Пока Жуков размышлял над этим, самолет пошел на вираж; командир явно вознамерился уходить от аэродрома. Генерал бросился к кабине пилотов и потребовал садиться, несмотря ни на что. Лицо командира корабля побелело. Георгий Константинович прекрасно понимал его, одно дело погибнуть на задании, совершая боевой вылет, и совсем другое — сгореть в глубоком тылу от огня собственных зениток. Но сжатые в одну узкую линию губы генерала не оставляли пилотам выбора, самолет пошел на посадку.
К общему облегчению, на земле вскоре поняли маневр транспортника и прекратили огонь.
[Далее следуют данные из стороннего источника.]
(** Every sample of the plane lies between [lo] and [hi]. *)
Definition samples_within (lo hi : Q) (m : Mat) : Prop :=
  Forall (fun v => (lo <= v <= hi)%Q) (data m).

(** The samples of an 8-bit plane. *)
Definition is_8U (m : Mat) : Prop :=
  Forall (fun v => exists z, v = inject_Z z /\ 0 <= z <= 255) (data m).

(** ** The checks of [init] on CUDA and the choice of the process *)

Inductive eWaifu2xCudaError :=
| eWaifu2xCudaError_OK
| eWaifu2xCudaError_NotFind
| eWaifu2xCudaError_OldVersion.

Inductive eWaifu2xcuDNNError :=
| eWaifu2xcuDNNError_OK
| eWaifu2xcuDNNError_NotFind
| eWaifu2xcuDNNError_OldVersion
| eWaifu2xcuDNNError_CannotCreate.

Definition MinCudaDriverVersion : Z := 6050.

(** [Waifu2x::can_use_CUDA], as its first call computes it; a query gives
    [Some version] when it returns [cudaSuccess]. *)
Definition can_use_CUDA (cudaDriverGetVersion cudaRuntimeGetVersion : option Z)
  : eWaifu2xCudaError :=
  match cudaDriverGetVersion with
  | Some driverVersion =>
      if driverVersion >? 0 then
        match cudaRuntimeGetVersion with
        | Some runtimeVersion =>
            if (runtimeVersion >=? MinCudaDriverVersion)
               && (driverVersion >=? runtimeVersion)
            then eWaifu2xCudaError_OK
            else eWaifu2xCudaError_OldVersion
        | None => eWaifu2xCudaError_NotFind
        end
      else eWaifu2xCudaError_NotFind
  | None => eWaifu2xCudaError_NotFind
  end.

(** Lines 652-659 and 679-688 of [init]: the process that is used and
    [isCuda]; [None] is the return of [eWaifu2xError_FailedCudaCheck]. *)
Definition select_process (Process : string) (cuda : eWaifu2xCudaError)
    (cudnn : eWaifu2xcuDNNError) : option (string * bool) :=
  let process :=
    if String.eqb Process "gpu" then
      match cuda with
      | eWaifu2xCudaError_OK =>
          Some (match cudnn with
                | eWaifu2xcuDNNError_OK => "cudnn"%string
                | _ => Process
                end)
      | _ => None
      end
    else Some Process in
  match process with
  | Some process => Some (process, negb (String.eqb process "cpu"))
  | None => None
  end.
(** X17.  PUT /change-user-role with the role the user already has commits the
    database it started from. *)
Theorem change_user_role_same_role eng db name id user :
  get_user_from_username name (users db) = Some (id, user) →
  users db !! id = Some user →
  change_user_role name (role user) (get_session eng db) =
    (Return (),
     {| committed := db; pending := db; commits := 1; engine := eng |}).
Proof.
  intros Hfind Hrow. rewrite change_user_role_run, Hfind. simpl.
  assert (set_role (role user) user = user) as -> by (by destruct user).
  rewrite insert_id by done. by destruct db.
Qed.
End frame_facts.

(** ** The queue is served oldest first *)

Section queue_order.
Context `{Helpers} `{!Buckets}.

(** X18.  Once the image GET /review-image returned has been reviewed out of
    the queue (removed, or given another status), the next
    GET /review-image for the same status returns an image that is not
    older than the one reviewed. *)
Theorem review_queue_oldest_first eng0 eng eng' db target_status m new_data
    remove_image m' :
  sorts eng0 → sorts eng' →
  (get_image_for_review target_status (get_session eng0 db)).1 = Return m →
  rm_id new_data = rm_id m →
  (remove_image = false → rm_review_status new_data ≠ target_status) →
  (update_image_review_status new_data remove_image (get_session eng db)).1
    = Return () →
  (get_image_for_review target_status
     (get_session eng'
        (committed (update_image_review_status new_data remove_image
                      (get_session eng db)).2))).1 = Return m' →
  rm_created_at m ≤ rm_created_at m'.
Proof.
  intros Heng0 Heng' Hget Hid Hstatus Hput Hget'.
  destruct (get_image_for_review_returns _ _ _ _ Heng0 Hget)
    as (row & (Hrow & Hst & Hmin) & _ & Hm).
  destruct (get_image_for_review_returns _ _ _ _ Heng' Hget')
    as (row' & (Hrow' & Hst' & _) & _ & Hm').
  rewrite Hm, Hm'. simpl.
  apply (Hmin (rm_id m') row'); [|done].
  revert Hput Hrow'. rewrite update_image_review_status_run, Hid, Hrow. simpl.
  destruct remove_image; simpl.
  - intros _ Hrow'.
    destruct (decide (rm_id m = rm_id m')) as [Heq|Hne].
    + by rewrite Heq, lookup_delete_eq in Hrow'.
    + by rewrite lookup_delete_ne in Hrow'.
  - destruct (get_id_from_team_number _ _); simpl; [|done].
    intros _ Hrow'.
    destruct (decide (rm_id m = rm_id m')) as [Heq|Hne].
    + rewrite Heq, lookup_insert_eq in Hrow'.
      injection Hrow' as <-. by destruct Hstatus.
    + by rewrite lookup_insert_ne in Hrow'.
Qed.
End queue_order.

(** ** The further properties at work on the sample database *)

Section sample_more_facts.
#[local] Existing Instance sample_models.
#[local] Existing Instance sample_helpers.
#[local] Existing Instance sample_buckets.

Lemma get_image_for_review_sound_witness :
  rm_review_status (review_metadata_of 2%N (sample_image 10 8 PENDING) 1678)
    = PENDING ∧
  ∃ row,
    images sample_db !! 2%N = Some row ∧
    oldest_with_status (images sample_db) PENDING 2%N row ∧
    "[]"%string = annotations row ∧
    10 = created_at row ∧
    1 = batch row ∧
    PENDING = review_status row ∧
    get_team_number_from_id (created_by row) (users sample_db) = Some 1678.
Proof.
  apply (get_image_for_review_sound scan_order_engine sample_db PENDING
           (review_metadata_of 2%N (sample_image 10 8 PENDING) 1678)).
  - apply scan_order_engine_sorts.
  - vm_compute. reflexivity.
Defined.

Lemma read_only_routes_witness :
  database (serve scan_order_engine
              (sample_call alice (GET_review_image PENDING)) sample_app).2
    = sample_db.
Proof.
  apply (@read_only_routes sample_models sample_helpers sample_buckets
           scan_order_engine
           (sample_call alice (@GET_review_image sample_models PENDING))
           sample_app).
  left. reflexivity.
Defined.

Lemma redirect_token_for_everyone_witness :
  (serve scan_order_engine (sample_call bob POST_token) sample_app).1
    = Served (Return (body_redirect "/token" 307)).
Proof.
  apply (@redirect_token_for_everyone sample_models sample_helpers
           sample_buckets scan_order_engine
           (sample_call bob (@POST_token sample_models)) sample_app);
    reflexivity.
Defined.

Lemma failed_request_changes_nothing_witness :
  database (serve scan_order_engine
              (sample_call bob (PUT_review_image sample_review true))
              sample_app).2 = sample_db.
Proof.
  destruct (@failed_request_changes_nothing sample_models sample_helpers
              sample_buckets scan_order_engine
              (sample_call bob
                 (@PUT_review_image sample_models sample_review true))
              sample_app) as (_ & Hforbidden & _).
  apply Hforbidden. vm_compute. reflexivity.
Defined.

Lemma handler_commits_at_most_once_witness :
  commits (handler (PUT_review_image stray_review false)
             (get_session scan_order_engine sample_db)).2 = 0%nat ∧
  committed (handler (PUT_review_image stray_review false)
               (get_session scan_order_engine sample_db)).2 = sample_db.
Proof.
  destruct (@handler_commits_at_most_once sample_models sample_helpers
              sample_buckets scan_order_engine sample_db
              (@PUT_review_image sample_models stray_review false))
    as (_ & Hraise & _).
  apply (Hraise (HTTPException 404 "Image not found")).
  vm_compute. reflexivity.
Defined.
(** *** [delete_experiment] *)

(** The [DELETE] statements of [delete_experiment], in the order they are
    executed; [run_ids] is read first. *)
Definition delete_experiment_statements (c : Store) (experiment_id : string)
  : list statement :=
  let run_ids :=
    map run_run_id
        (filter (λ r, run_experiment_id r = experiment_id) (rows (Run c))) in
  flat_map
    (λ run_id, [DELETE_RunDetector run_id; DELETE_RunProductionData run_id])
    run_ids ++
  [ DELETE_Logbook experiment_id;
    DELETE_Run experiment_id;
    DELETE_Questionnaire experiment_id;
    DELETE_Workflow experiment_id;
    DELETE_Experiment experiment_id ].

Definition delete_experiment (self : Database) (experiment_id : string)
  : Database :=
  let c :=
    execute_all (delete_experiment_statements (conn self) experiment_id)
                (conn self) in
  let c := conn_commit c in
  {| conn := c;
     _run_id_cache :=
       filter (λ kv, Py.startswith kv.1 (experiment_id +:+ "_") = false)
              (_run_id_cache self);
     _detector_cache := _detector_cache self |}.

(** *** Closing *)

Definition checkpoint (self : Database) : Database :=
  exec (PRAGMA "wal_checkpoint(TRUNCATE)") self.

(** [close]: the two pragmas sit in a [try] whose handler passes, so on a
    connection that is already closed they are skipped. *)
Definition close (self : Database) : Database :=
  let self :=
    if is_open (conn self) then
      let self := exec (PRAGMA "wal_checkpoint(TRUNCATE)") self in
      exec (PRAGMA "journal_mode=DELETE") self
    else self in
  set_conn (conn_close (conn self)) self.

(** [SELECT COUNT( * )] for every table. *)
Record counts := {
  n_Experiment : nat;
  n_Run : nat;
  n_RunProductionData : nat;
  n_Detector : nat;
  n_RunDetector : nat;
  n_Logbook : nat;
  n_Questionnaire : nat;
  n_Workflow : nat
}.

Definition row_counts (c : Store) : counts :=
  {| n_Experiment := length (Experiment c);
     n_Run := length (rows (Run c));
     n_RunProductionData := length (rows (RunProductionData c));
     n_Detector := length (rows (Detector c));
     n_RunDetector := length (rows (RunDetector c));
     n_Logbook := length (rows (Logbook c));
     n_Questionnaire := length (rows (Questionnaire c));
     n_Workflow := length (rows (Workflow c)) |}.

(** *** The calls the writer makes on the store *)

Inductive method_call :=
| Call_insert_experiment_batch (data : composite)
| Call_delete_experiment (experiment_id : string)
| Call_set_metadata (key value : string)
| Call_commit
| Call_enable_wal_mode
| Call_checkpoint
| Call_close.

Definition call (self : Database) (m : method_call) : Database :=
  match m with
  | Call_insert_experiment_batch data => (insert_experiment_batch self data).1
  | Call_delete_experiment experiment_id => delete_experiment self experiment_id
  | Call_set_metadata key value => set_metadata self key value
  | Call_commit => commit self
  | Call_enable_wal_mode => enable_wal_mode self
  | Call_checkpoint => checkpoint self
  | Call_close => close self
  end.

End Database.

(** ** utils/locking.py *)

Module Locking.

(** The part of the operating system [flock] talks to: the open file
    descriptions and, per lock file, the description holding the exclusive
    lock. *)
Record os := {
  next_fd : nat;
  open_files : gmap nat string;       (* description -> path *)
  flocks : gmap string nat            (* path -> holder of [LOCK_EX] *)
}.

Definition initial_os : os :=
  {| next_fd := 0; open_files := ∅; flocks := ∅ |}.

(** [open(lock_path, "w")]. *)
Definition open_w (lock_path : string) (w : os) : os * nat :=
  ({| next_fd := S (next_fd w);
      open_files := <[next_fd w := lock_path]> (open_files w);
      flocks := flocks w |}, next_fd w).

(** [lock_file.close()]; closing a description drops the lock it holds. *)
Definition close (fd : nat) (w : os) : os :=
  {| next_fd := next_fd w;
     open_files := delete fd (open_files w);
     flocks := filter (λ kv, kv.2 ≠ fd) (flocks w) |}.

(** The result of a call to [fcntl.flock]: it returns, raises, or (a
    blocking request on a lock held elsewhere) does not return. *)
Inductive flock_result :=
| Done
| Raised (e : Py.exn)
| Waits.

(** [fcntl.flock(lock_file, LOCK_EX)], with [LOCK_NB] unless [blocking]. *)
Definition flock_EX (fd : nat) (blocking : bool) (w : os)
  : os * flock_result :=
  match open_files w !! fd with
  | None => (w, Raised (Py.Exn Py.ValueError "I/O operation on closed file"))
  | Some path =>
      match flocks w !! path with
      | Some holder =>
          if decide (holder = fd) then (w, Done)
          else if blocking then (w, Waits)
          else (w, Raised (Py.Exn Py.BlockingIOError
                             "Resource temporarily unavailable"))
      | None =>
          ({| next_fd := next_fd w;
              open_files := open_files w;
              flocks := <[path := fd]> (flocks w) |}, Done)
      end
  end.

(** [fcntl.flock(lock_file, LOCK_UN)]. *)
Definition flock_UN (fd : nat) (w : os) : os * flock_result :=
  match open_files w !! fd with
  | None => (w, Raised (Py.Exn Py.ValueError "I/O operation on closed file"))
  | Some path =>
      ({| next_fd := next_fd w;
          open_files := open_files w;
          flocks := filter (λ kv, kv.2 ≠ fd) (flocks w) |}, Done)
  end.

(** The [finally] block of [acquire_lock]: unlock, whatever that raises is
    passed over, then close. *)
Definition release (lock_file : nat) (w : os) : os :=
  let '(w, _) := flock_UN lock_file w in
  close lock_file w.

(** How entering [acquire_lock] ends. *)
Inductive entered :=
| Yielded (lock_file : nat)      (* the generator reached [yield] *)
| EnterRaised (e : Py.exn)
| EnterWaits.

(** [acquire_lock] up to its [yield]. On contention the file is closed,
    [LockError] is raised and the [finally] block runs on the way out. *)
Definition acquire_lock_enter (lock_path : string) (blocking : bool) (w : os)
  : os * entered :=
  let '(w, lock_file) := open_w lock_path w in
  match flock_EX lock_file blocking w with
  | (w, Done) => (w, Yielded lock_file)
  | (w, Raised e) =>
      match Py.exn_class_of e with
      | Py.BlockingIOError =>
          let w := close lock_file w in
          (release lock_file w,
           EnterRaised
             (Py.Exn Py.LockError
                ("Another instance is already running (lock: "
                 +:+ lock_path +:+ ")")))
      | _ => (release lock_file w, EnterRaised e)
      end
  | (w, Waits) => (w, EnterWaits)
  end.

(** [with acquire_lock(lock_path, blocking): body]. The body works on a
    state of its own and ends by returning or raising; [None] as result
    stands for a blocking request that waits. *)
Definition with_acquire_lock {S A : Type} (lock_path : string)
    (blocking : bool) (body : S → S * Py.outcome A) (w : os) (s : S)
  : os * S * option (Py.outcome A) :=
  match acquire_lock_enter lock_path blocking w with
  | (w, Yielded lock_file) =>
      let '(s, result) := body s in
      (release lock_file w, s, Some result)
  | (w, EnterRaised e) => (w, s, Some (Py.Raise e))
  | (w, EnterWaits) => (w, s, None)
  end.

End Locking.

(** ** cli.py *)

Module Cli.
Import Database.

(** The settings [_do_update] reads. [hours_lookback] is kept as the text
    [str(config.hours_lookback)]. *)
Record Config := {
  hours_lookback : string;
  parallel_jobs : Z;
  queue_size : Z;
  batch_commit_size : Z
}.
Пробежав по взлетной полосе, ПС-84 заскрипел тормозами возле управления аэродрома, хорошо знакомого Жукову еще по его службе командующим КОВО, и остановился. Расправив помявшийся за время полета китель, подтянув ремень, Жуков в сопровождении адъютантов и прочей «свиты» решительно спустился по откидной лесенке на землю и зашагал в сторону белого здания. Ничего хорошего выражение лица Георгия Константиновича не предвещало.
22.06.1941, секретарь ЦК ВКП(б) Украины Никита Сергеевич Хрущев, 47 лет
Он работал не покладая рук. Утром с окраин донесся отдаленный, уже почти забытый гул первых разорвавшихся бомб, а затем Никита Сергеевич смог лично наблюдать из окна, как наши зенитчики суетливо и безрезультатно били по вражеским самолетам. В середине утра с ним опять связались с Орджоникидзе, заместитель Пуркаева сообщил, что немцы нанесли удар по приграничным аэродромам и пограничным заставам, военным городкам, складам и пересекли границу. Сомнений больше не оставалось, война не просто неизбежна, она уже идет полным ходом.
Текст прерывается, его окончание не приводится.